Tuesday, January 06, 2009

Thought I’d Something More to Say

Like many people, I discovered Pink Floyd in my teens. Floyd songs featured heavily on the tapes I used to play in my car when driving to uni, and Time was always one of my favourites.

And then one day you find, ten years have got behind you – genius lyrics, I always thought. Until one day you listen to that song and it’s true, and those genius lyrics become acute in all the wrong ways.

This song rolled around on shuffle recently, and those oh-so-familiar lyrics that I had happily sung along to so many times, nodding sagaciously at their profundity, suddenly became a bullet of ice in my chest: I have achieved no more than that half a page of scribbled lines in the oh-my-god-fifteen years since I first heard those lyrics.

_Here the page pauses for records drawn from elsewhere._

(** ** The whole life of a buffer *)

Lemma run_block ks :
  forall c out h c' out' log h' t b,
    run ks c out h = Done (c', out', log) h' t ->
    buffer c = Ptr b -> is_Some (h !! b) ->
    is_Some (h' !! b) /\ Forall (access_in b) t.
Proof.
  induction ks as [| k ks IH]; intros c out h c' out' log h' t b H Hb Hl.
  - simpl in H. unfold_M. injection H as <- <- <- <- <-.
    split; [exact Hl | constructor].
  - apply run_cons_done in H
      as (r & c1 & out1 & h1 & t1 & log' & t2 & Hk & Hrest & _ & ->).
    assert (buffer c1 = Ptr b /\ is_Some (h1 !! b) /\ Forall (access_in b) t1)
      as (Hb1 & Hl1 & Ht1).
    { destruct k as [d |].
      - apply do_call_push_done in Hk as [Hk _].
        apply rb_push_done in Hk
          as [(_ & _ & -> & -> & ->)
             | (_ & _ & b0 & l0 & Hb0 & _ & _ & -> & -> & ->)].
        + split; [exact Hb |]. split; [exact Hl | constructor].
        + assert (b0 = b) as -> by congruence.
          split; [exact Hb |]. split.
          * rewrite lookup_insert_eq. eauto.
          * repeat constructor.
      - simpl in Hk. apply rb_pop_done in Hk
          as [(_ & _ & -> & _ & -> & ->)
             | (_ & _ & b0 & l0 & Hb0 & _ & _ & _ & -> & -> & ->)].
        + split; [exact Hb |]. split; [exact Hl | constructor].
        + assert (b0 = b) as -> by congruence.
          split; [exact Hb |]. split; [exact Hl |]. repeat constructor. }
    destruct (IH _ _ _ _ _ _ _ _ _ Hrest Hb1 Hl1) as [Hl2 Ht2].
    split; [exact Hl2 |]. apply Forall_app. split; assumption.
Qed.

(** X9 (no leak).  [rb_init] with a successful allocation, any sequence
    of push and pop calls, then [rb_clean]: the lifecycle completes, the
    record ends released, and the heap is exactly the heap before
    [rb_init].  Its memory events are the [malloc], then only loads and
    stores inside the block [malloc] returned, then one [free] of that
    block. *)
Theorem lifecycle_restores_heap (size : Z) (junk : nat -> byte)
    (ks : list call) (c0 : t_rb) (out0 : byte) (h0 : heap) :
  size_ok size ->
  exists out log t,
    lifecycle size (AllocOk junk) ks c0 out0 h0
    = Done ({| buffer := NULL; head := 0; tail := 0; maxlen := 0 |},
            out, log)
           h0
           ([EvMalloc size (Ptr (fresh (dom h0)))] ++ t
            ++ [EvFree (Ptr (fresh (dom h0)))]) /\
    Forall (access_in (fresh (dom h0))) t.
Proof.
  intros Hsz. set (b := fresh (dom h0)).
  pose proof (rb_init_ok c0 size junk h0) as Hi.
  rewrite (size_mul_sizeof size Hsz) in Hi. fold b in Hi.
  destruct (rb_init_inv _ _ _ _ _ _ _ Hsz Hi) as (Hinv & _).
  destruct (run_fifo ks _ out0 _ Hinv)
    as (c & out & log & h & t & Hrun & _).
  assert (is_Some ((<[b := junk <$> seq 0 (Z.to_nat size)]> h0) !! b)) as Hl
    by (rewrite lookup_insert_eq; eauto).
  destruct (run_off_block _ _ _ _ _ _ _ _ _ _ Hrun eq_refl) as [Hb Hd].
  destruct (run_block _ _ _ _ _ _ _ _ _ _ Hrun eq_refl Hl) as [[l' Hl'] Ht].
  exists out, log, t. split; [| exact Ht].
  unfold lifecycle.
  replace h0 with (delete b h) at 2.
  - rewrite app_assoc.
    eapply bind_done;
      [apply (session_cons _ _ _ _ _ _ _ _ _ _ _ _ Hi Hrun) |].
    rewrite <- (app_nil_r [EvFree (Ptr b)]).
    eapply bind_done; [apply (rb_clean_live c h b l' Hb Hl') | reflexivity].
  - rewrite Hd, delete_insert_eq. apply delete_id, fresh_block_free.
Qed.

(** ** What a session does not depend on *)

Lemma rb_push_record c d h r c' h' t :
  rb_push c d h = Done (r, c') h' t ->
  (r = -1 /\ c' = c) \/ (r = 0 /\ c' = advance_head c).
Proof.
  intros H. apply rb_push_done in H
    as [(-> & _ & -> & _) | (-> & _ & b & l & _ & _ & _ & -> & _)];
    [left | right]; split; reflexivity.
Qed.

Lemma rb_pop_record c out h r c' out' h' t :
  rb_pop c out h = Done (r, c', out') h' t ->
  (r = -1 /\ c' = c) \/ (r = 0 /\ c' = advance_tail c).
Proof.
  intros H. apply rb_pop_done in H
    as [(-> & _ & -> & _) | (-> & _ & b & l & _ & _ & _ & _ & -> & _)];
    [left | right]; split; reflexivity.
Qed.

(** Two heaps in which the record has the same queued bytes answer every
    call alike. *)
Lemma do_call_agree k c out h1 h2 :
  rb_inv c h1 -> rb_inv c h2 -> contents c h1 = contents c h2 ->
  exists r c' out' h1' h2' t1 t2,
    do_call k c out h1 = Done (r, c', out') h1' t1 /\
    do_call k c out h2 = Done (r, c', out') h2' t2 /\
    rb_inv c' h1' /\ rb_inv c' h2' /\
    contents c' h1' = contents c' h2'.
Proof.
  intros Hinv1 Hinv2 Hc. destruct k as [d |].
  - destruct (rb_push_step c d h1 Hinv1)
      as (r1 & c1 & h1' & t1 & Hp1 & Hinv1' & _ & _ & Hcase1).
    destruct (rb_push_step c d h2 Hinv2)
      as (r2 & c2 & h2' & t2 & Hp2 & Hinv2' & _ & _ & Hcase2).
    pose proof (rb_push_record _ _ _ _ _ _ _ Hp1) as Hr1.
    pose proof (rb_push_record _ _ _ _ _ _ _ Hp2) as Hr2.
    destruct Hcase1 as [(-> & _ & -> & _ & Hf1) | (-> & Hroom1 & _ & Hc1)];
      destruct Hcase2 as [(-> & _ & -> & _ & Hf2) | (-> & Hroom2 & _ & Hc2)];
      try lia.
    + destruct Hr1 as [[_ ->] | [F _]]; [| discriminate F].
      destruct Hr2 as [[_ ->] | [F _]]; [| discriminate F].
      exists (-1), c, out, h1, h2, t1, t2.
      split; [apply do_call_push; exact Hp1 |].
      split; [apply do_call_push; exact Hp2 |]. auto.
    + destruct Hr1 as [[F _] | [_ ->]]; [discriminate F |].
      destruct Hr2 as [[F _] | [_ ->]]; [discriminate F |].
      exists 0, (advance_head c), out, h1', h2', t1, t2.
      split; [apply do_call_push; exact Hp1 |].
      split; [apply do_call_push; exact Hp2 |].
      split; [exact Hinv1' |]. split; [exact Hinv2' |].
      rewrite Hc1, Hc2, Hc. reflexivity.
  - destruct (rb_pop_step c out h1 Hinv1)
      as (r1 & c1 & o1 & t1 & Hp1 & Hinv1' & _ & _ & Hcase1).
    destruct (rb_pop_step c out h2 Hinv2)
      as (r2 & c2 & o2 & t2 & Hp2 & Hinv2' & _ & _ & Hcase2).
    pose proof (rb_pop_record _ _ _ _ _ _ _ _ Hp1) as Hr1.
    pose proof (rb_pop_record _ _ _ _ _ _ _ _ Hp2) as Hr2.
    destruct Hcase1 as [(-> & _ & -> & _ & Hz1) | (-> & Hpos1 & _ & Hc1)];
      destruct Hcase2 as [(-> & _ & -> & _ & Hz2) | (-> & Hpos2 & _ & Hc2)];
      try lia.
    + destruct Hr1 as [[_ ->] | [F _]]; [| discriminate F].
      destruct Hr2 as [[_ ->] | [F _]]; [| discriminate F].
      exists (-1), c, out, h1, h2, t1, t2.
      split; [exact Hp1 |]. split; [exact Hp2 |]. auto.
    + destruct Hr1 as [[F _] | [_ ->]]; [discriminate F |].
      destruct Hr2 as [[F _] | [_ ->]]; [discriminate F |].
      rewrite Hc1, Hc2 in Hc. injection Hc as -> Hc.
      exists 0, (advance_tail c), o2, h1, h2, t1, t2.
      split; [exact Hp1 |]. split; [exact Hp2 |]. auto.
Qed.

Lemma run_agree ks :
  forall c out h1 h2,
    rb_inv c h1 -> rb_inv c h2 -> contents c h1 = contents c h2 ->
    exists c' out' log h1' h2' t1 t2,
      run ks c out h1 = Done (c', out', log) h1' t1 /\
      run ks c out h2 = Done (c', out', log) h2' t2.
Proof.
  induction ks as [| k ks IH]; intros c out h1 h2 Hinv1 Hinv2 Hc.
  - exists c, out, [], h1, h2, [], []. split; reflexivity.
  - destruct (do_call_agree k c out h1 h2 Hinv1 Hinv2 Hc)
      as (r & c1 & out1 & h1' & h2' & t1 & t2 & Hk1 & Hk2 & Hi1 & Hi2 & Hc').
    destruct (IH c1 out1 h1' h2' Hi1 Hi2 Hc')
      as (c2 & out2 & log & h1'' & h2'' & t1' & t2' & Hr1 & Hr2).
    exists c2, out2, ({| e_call := k; e_ret := r; e_out := out1 |} :: log),
      h1'', h2'', (t1 ++ t1'), (t2 ++ t2').
    split.
    + apply (run_cons _ _ _ _ _ _ _ _ _ _ _ _ _ _ _ Hk1 Hr1).
    + apply (run_cons _ _ _ _ _ _ _ _ _ _ _ _ _ _ _ Hk2 Hr2).
Qed.

(** X10 (no uninitialised byte escapes).  Two sessions that issue the
    same calls from the same heap, but whose fresh blocks start with
    different contents and whose records held different values before
    [rb_init], return the same values, deliver the same bytes and end in
    the same record: nothing a caller observes depends on what [malloc]
    left in the block or on the uninitialised record. *)
Theorem session_ignores_junk (size : Z) (junk1 junk2 : nat -> byte)
    (ks : list call) (c1 c2 : t_rb) (out0 : byte) (h0 : heap) :
  size_ok size ->
  exists c out log h1 h2 t1 t2,
    session size (AllocOk junk1) ks c1 out0 h0 = Done (c, out, log) h1 t1 /\
    session size (AllocOk junk2) ks c2 out0 h0 = Done (c, out, log) h2 t2.
Proof.
  intros Hsz.
  pose proof (rb_init_ok c1 size junk1 h0) as Hi1.
  pose proof (rb_init_ok c2 size junk2 h0) as Hi2.
  destruct (rb_init_inv _ _ _ _ _ _ _ Hsz Hi1) as (Hinv1 & _ & _ & _ & Hc1).
  destruct (rb_init_inv _ _ _ _ _ _ _ Hsz Hi2) as (Hinv2 & _ & _ & _ & Hc2).
  destruct (run_agree ks _ out0 _ _ Hinv1 Hinv2 ltac:(congruence))
    as (c & out & log & h1 & h2 & t1 & t2 & Hr1 & Hr2).
  exists c, out, log, h1, h2. do 2 eexists. split.
  - apply (session_cons _ _ _ _ _ _ _ _ _ _ _ _ Hi1 Hr1).
  - apply (session_cons _ _ _ _ _ _ _ _ _ _ _ _ Hi2 Hr2).
Qed.

(** ** The buffer as a bounded queue *)

Lemma do_call_fifo k c out h :
  rb_inv c h ->
  exists r c' out' h' t,
    do_call k c out h = Done (r, c', out') h' t /\
    rb_inv c' h' /\ maxlen c' = maxlen c /\
    fifo_call (maxlen c) k (contents c h) out = (r, contents c' h', out').
Proof.
  intros Hinv. pose proof (contents_length c h Hinv) as Hlen.
  destruct k as [d |].
  - destruct (rb_push_step c d h Hinv)
      as (r & c1 & h1 & t1 & Hp & Hinv1 & Hm1 & _ & Hcase).
    exists r, c1, out, h1, t1. split; [apply do_call_push; exact Hp |].
    split; [exact Hinv1 |]. split; [exact Hm1 |]. simpl. rewrite Hlen.
    destruct Hcase as [(-> & -> & -> & _ & Hfull) | (-> & Hroom & _ & Hc)].
    + destruct (Z.ltb_spec (count c + 1) (maxlen c)); [lia | reflexivity].
    + destruct (Z.ltb_spec (count c + 1) (maxlen c)); [| lia].
      rewrite Hc. reflexivity.
  - destruct (rb_pop_step c out h Hinv)
      as (r & c1 & out1 & t1 & Hp & Hinv1 & Hm1 & _ & Hcase).
    exists r, c1, out1, h, t1. split; [exact Hp |].
    split; [exact Hinv1 |]. split; [exact Hm1 |]. simpl.
    destruct Hcase as [(-> & -> & -> & _ & Hz) | (-> & Hpos & _ & Hc)].
    + destruct (contents c h); [reflexivity | simpl in Hlen; lia].
    + rewrite Hc. reflexivity.
Qed.

Lemma run_fifo_model ks :
  forall c out h,
    rb_inv c h ->
    exists c' out' log h' t,
      run ks c out h = Done (c', out', log) h' t /\
      fifo_run (maxlen c) ks (contents c h) out
      = (contents c' h', out', log).
Proof.
  induction ks as [| k ks IH]; intros c out h Hinv.
  - exists c, out, [], h, []. split; reflexivity.
  - destruct (do_call_fifo k c out h Hinv)
      as (r & c1 & out1 & h1 & t1 & Hk & Hinv1 & Hm1 & Hf).
    destruct (IH c1 out1 h1 Hinv1)
      as (c2 & out2 & log & h2 & t2 & Hrun & Hfr).
    exists c2, out2, ({| e_call := k; e_ret := r; e_out := out1 |} :: log),
      h2, (t1 ++ t2).
    split; [apply (run_cons _ _ _ _ _ _ _ _ _ _ _ _ _ _ _ Hk Hrun) |].
    simpl. rewrite Hf. simpl. rewrite <- Hm1, Hfr. reflexivity.
Qed.

(** X11 (bounded queue).  On a buffer initialised with capacity [C] (the
    allocation succeeded) every sequence of calls completes with exactly
    the return values and output bytes of the reference queue that holds
    at most [C - 1] bytes, started empty; the bytes the reference queue
    ends with are the bytes the buffer still holds. *)
Theorem session_is_bounded_fifo (C : Z) (junk : nat -> byte)
    (ks : list call) (c0 : t_rb) (out0 : byte) (h0 : heap) :
  size_ok C ->
  exists c out log h t,
    session C (AllocOk junk) ks c0 out0 h0 = Done (c, out, log) h t /\
    fifo_run C ks [] out0 = (contents c h, out, log).
Proof.
  intros Hsz.
  pose proof (rb_init_ok c0 C junk h0) as Hi.
  destruct (rb_init_inv _ _ _ _ _ _ _ Hsz Hi) as (Hinv & _ & _ & _ & Hc).
  destruct (run_fifo_model ks _ out0 _ Hinv)
    as (c & out & log & h & t & Hrun & Hf).
  exists c, out, log, h. eexists.
  split; [apply (session_cons _ _ _ _ _ _ _ _ _ _ _ _ Hi Hrun) |].
  rewrite Hc in Hf. exact Hf.
Qed.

I’ve always eschewed five-year plans and the such like, because the randomness of the world has always made them seem irrelevant; but in a Floydian epiphanic moment, I’ve realised that it is the randomness of I that has always made them irrelevant.

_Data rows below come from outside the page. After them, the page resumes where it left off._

(** C9. [get_view_names_for_file] never raises: it returns what the body of
    its [try] returns and the empty list when anything in it raises, be it
    the token request, the encoding of the URN, the HTTP request,
    [raise_for_status], the parsing of the body or the reading of the
    manifest. *)
Theorem get_view_names_for_file_never_raises
    (o : oracle) (version_urn : string) (w : world) :
  (forall e, snd (get_view_names_for_file o version_urn w) <> Raise e)
  /\ (exists names, snd (get_view_names_for_file o version_urn w) = Ok names)
  /\ (forall e,
        snd (get_view_names_for_file_body o version_urn w) = Raise e ->
        snd (get_view_names_for_file o version_urn w) = Ok [])
  /\ (forall e,
        access_token o (tokens w) = Raise e ->
        snd (get_view_names_for_file o version_urn w) = Ok [])
  /\ (forall tok encoded,
        access_token o (tokens w) = Ok tok ->
        urlsafe_b64encode o version_urn = Ok encoded ->
        forall resp_or_error,
          manifest_response o
            ("https://developer.api.autodesk.com/modelderivative/v2/designdata/"
               ++ rstrip_eq encoded ++ "/manifest")%string tok = resp_or_error ->
          match resp_or_error with
          | Raise _ => snd (get_view_names_for_file o version_urn w) = Ok []
          | Ok resp =>
              match raise_for_status resp, json resp with
              | Raise _, _ => snd (get_view_names_for_file o version_urn w) = Ok []
              | Ok _, Raise _ => snd (get_view_names_for_file o version_urn w) = Ok []
              | Ok _, Ok manifest =>
                  match get_view_names_from_manifest o manifest with
                  | Raise _ => snd (get_view_names_for_file o version_urn w) = Ok []
                  | Ok names =>
                      snd (get_view_names_for_file o version_urn w) = Ok names
                  end
              end
          end).
Proof.
  rewrite get_view_names_for_file_run.
  split; [|split; [|split; [|split]]].
  - intros e. destruct (snd (get_view_names_for_file_body o version_urn w));
      discriminate.
  - destruct (snd (get_view_names_for_file_body o version_urn w)) as [names|e];
      eexists; reflexivity.
  - intros e ->. reflexivity.
  - intros e Htok. unfold get_view_names_for_file_body, bind, get_access_token.
    now rewrite Htok.
  - intros tok encoded Htok Henc resp_or_error Hresp.
    unfold get_view_names_for_file_body, bind, get_access_token, lift, call.
    rewrite Htok, Henc, Hresp.
    destruct resp_or_error as [resp|e]; [|reflexivity].
    destruct (raise_for_status resp) as [[]|e]; [|reflexivity].
    destruct (json resp) as [manifest|e]; [|reflexivity].
    simpl. destruct (get_view_names_from_manifest o manifest); reflexivity.
Qed.

Lemma get_view_names_for_file_never_raises_witness :
  access_token token_denied_oracle (tokens initial_world)
  = Raise (OtherException "HTTPError" "401 Client Error: Unauthorized")
  /\ snd (get_view_names_for_file token_denied_oracle
            "urn:adsk.wipprod:fs.file:vf.abc?version=1" initial_world)
     = Ok [].
Proof.
  split; [reflexivity|].
  exact (proj1 (proj2 (proj2 (proj2
           (get_view_names_for_file_never_raises token_denied_oracle
              "urn:adsk.wipprod:fs.file:vf.abc?version=1" initial_world))))
           _ eq_refl).
Defined.

(** C10. With no output file selected, [get_view_names_options] returns the
    empty list, makes no call to any external service (the state is
    unchanged) and raises nothing. *)
Theorem get_view_names_options_without_file
    (o : oracle) (p : params) (kw : kwargs) (w : world) :
  output_file p = None ->
  get_view_names_options o p kw w = (w, Ok []).
Proof.
  intros Hnone. unfold get_view_names_options. now rewrite Hnone.
Qed.

Lemma get_view_names_options_without_file_witness :
  output_file table_only_params = None
  /\ get_view_names_options token_denied_oracle table_only_params []
                            initial_world
     = (initial_world, Ok []).
Proof.
  split; [reflexivity|].
  apply (get_view_names_options_without_file token_denied_oracle
           table_only_params [] initial_world).
  reflexivity.
Defined.

(* ===================================================================== *)
(** ** Further properties of the grouping transform *)
(* ===================================================================== *)

(** X1. The targets of the result, read entry after entry, are the
    projections of the rows up to their order: no row is lost, none is
    repeated and none is invented. *)
Theorem create_json_from_params_keeps_all_targets (p : params) (kw : kwargs) :
  Permutation (List.concat (map Targets (create_json_from_params p kw)))
              (map row_target (targets p)).
Proof.
  unfold create_json_from_params. rewrite build_result_targets.
  induction (targets p) as [|r rows IH] using rev_ind; [apply Permutation_refl|].
  rewrite group_rows_snoc, map_app. simpl.
  eapply Permutation_trans; [apply grouped_append_concat|].
  now apply Permutation_app_tail.
Qed.

Lemma distinct_keys_app (ks1 ks2 : list key) :
  exists ext, distinct_keys (ks1 ++ ks2) = distinct_keys ks1 ++ ext.
Proof.
  induction ks2 as [|k ks2 [ext IH]] using rev_ind.
  - exists []. now rewrite !app_nil_r.
  - rewrite app_assoc, distinct_keys_snoc, IH.
    destruct (existsb (key_eqb k) (ks1 ++ ks2)).
    + now exists ext.
    + exists (ext ++ [k]). now rewrite app_assoc.
Qed.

I am not one for New Year’s resolutions, and I won’t be dressing up my decisions in such gimcrack threads; but the end-of-year period does often become a time of solitary reflection and realisation, and – whether it roughly coincides with the New Year or not – I will be embarking on a one-year plan. This is goodbye to the English way.

Because I do really think I’ve something more to say.